La Turquie et l'Azerbaïdjan utilisent toutes les opportunités pour faire progresser leur version douteuse de la vérité sur l'Arménie ou sur tout ce qui lui est lié. Le dernier événement en date s'est déroulé à Paris, lors de l'exposition de Khatchkars à l'UNESCO.

Le 15 Juin, une exposition de photos intitulée ‘Connaissance des Khatchkars' s'est ouverte à Paris dans les locaux de l'UNESCO, dans le cadre des conférences scientifiques.

Le jour d'ouverture en présence de l'ambassadeur d'Arménie en France, Vigen Tchitedjian, et de la Vice-ministre arménien de la Culture, les invités ont eu une désagréable surprise. Les textes indiquant le lieu d'origine de chaque Khatchkar (Croix-de-pierre) avaient été enlevés, seules les dates restaient sous les photos. Les Organisations arméniennes de France et de Suisse ont vigoureusement protesté contre les tentatives de nier l'héritage culturel de l'Arménie.

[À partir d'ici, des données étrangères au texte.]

(** * build_book.py: the chapter parser and the HTML assembler

    A shallow embedding of [parse_chapter], [typographic_substitutions] and
    [build_html] of [build_book.py], and the properties of the design
    document that concern them.

    Python [str] values are sequences of Unicode code points: a character
    is an [N], a string a [list N], so that the em dash U+2014 is one
    character, as in the program. *)

From Stdlib Require Import String Ascii.
From Stdlib Require Import NArith Arith Bool Lia List Permutation.
Import ListNotations.

(** ** Python strings *)

Module Py.

Definition char := N.
Definition str := list char.

(** An ASCII literal as a [str]. *)
Definition lit (s : string) : str := map N_of_ascii (list_ascii_of_string s).
Arguments lit s%_string.

Definition NL : str := [10%N].
Definition SP : str := [32%N].
Definition QUOTE : str := [34%N].

Definition char_eqb (a b : char) : bool := N.eqb a b.

Fixpoint str_eqb (a b : str) : bool :=
  match a, b with
  | [], [] => true
  | x :: a', y :: b' => char_eqb x y && str_eqb a' b'
  | _, _ => false
  end.

(** [str.isspace] on one character, which is also the class [\s] of [re]
    on [str] patterns: the characters of bidirectional type WS, B or S and
    of category Zs. *)
Definition isspace (c : char) : bool :=
  ((9 <=? c) && (c <=? 13) || (28 <=? c) && (c <=? 32)
   || (c =? 133) || (c =? 160) || (c =? 5760)
   || (8192 <=? c) && (c <=? 8202)
   || (c =? 8232) || (c =? 8233) || (c =? 8239) || (c =? 8287)
   || (c =? 12288))%N.

(** First code points of the runs of ten decimal digits (category Nd) of
    Unicode 14.0, the table of CPython 3.11. *)
Definition decimal_zeros : list N :=
  [48; 1632; 1776; 1984; 2406; 2534; 2662; 2790; 2918; 3046; 3174; 3302;
   3430; 3558; 3664; 3792; 3872; 4160; 4240; 6112; 6160; 6470; 6608; 6784;
   6800; 6992; 7088; 7232; 7248; 42528; 43216; 43264; 43472; 43504; 43600;
   44016; 65296; 66720; 68912; 69734; 69872; 69942; 70096; 70384; 70736;
   70864; 71248; 71360; 71472; 71904; 72016; 72784; 73040; 73120; 92768;
   92864; 93008; 120782; 120792; 120802; 120812; 120822; 123200; 123632;
   125264; 130032]%N.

Ainsi, le Bureau Français de la Cause Arménienne (BFCA) a exprimé son indignation soulignant le ‘vandalisme civilisé' de l'UNECSO, incompatible avec la mission de l'Organisation. Qu'une telle attitude aura des conséquences dans la communauté. "L'incident prouve l'implication de l'Azerbaïdjan et de la Turquie. En cédant à la pression politique, l'UNESCO a entaché son nom," souligne le communiqué.

Cet incident est l'œuvre des voisins de l'Arménie, qui se vengent ainsi de la décision de l'UNESCO d'inscrire en Novembre 2010 les Khatchkars arméniens au patrimoine culturel immatériel de l'humanité. On se souvient que l'Azerbaïdjan avait protesté contre cette décision et affirmé que les Katchkars "ne sont pas arméniens."

On pensait que l'UNESCO avait tourné la page et qu'elle ne cèderait plus aux pressions des Azéris. C'est mal connaître certains dirigeants de l'honorable Organisation qui sont très sensibles aux largesses de Mahriban Aliev, la première Dame de l'Azerbaïdjan, envers ... l'Organisation.

Tout le monde a encore en mémoire, le comportement indigne et lamentable de l'honorable Organisation lorsque le gouvernement azéri a fait détruire par ses militaires en décembre 2005 les milliers de Katchkars du cimetière arménien médiéval de Djougha au Nakhitchevan, pour le remplacer par un terrain militaire.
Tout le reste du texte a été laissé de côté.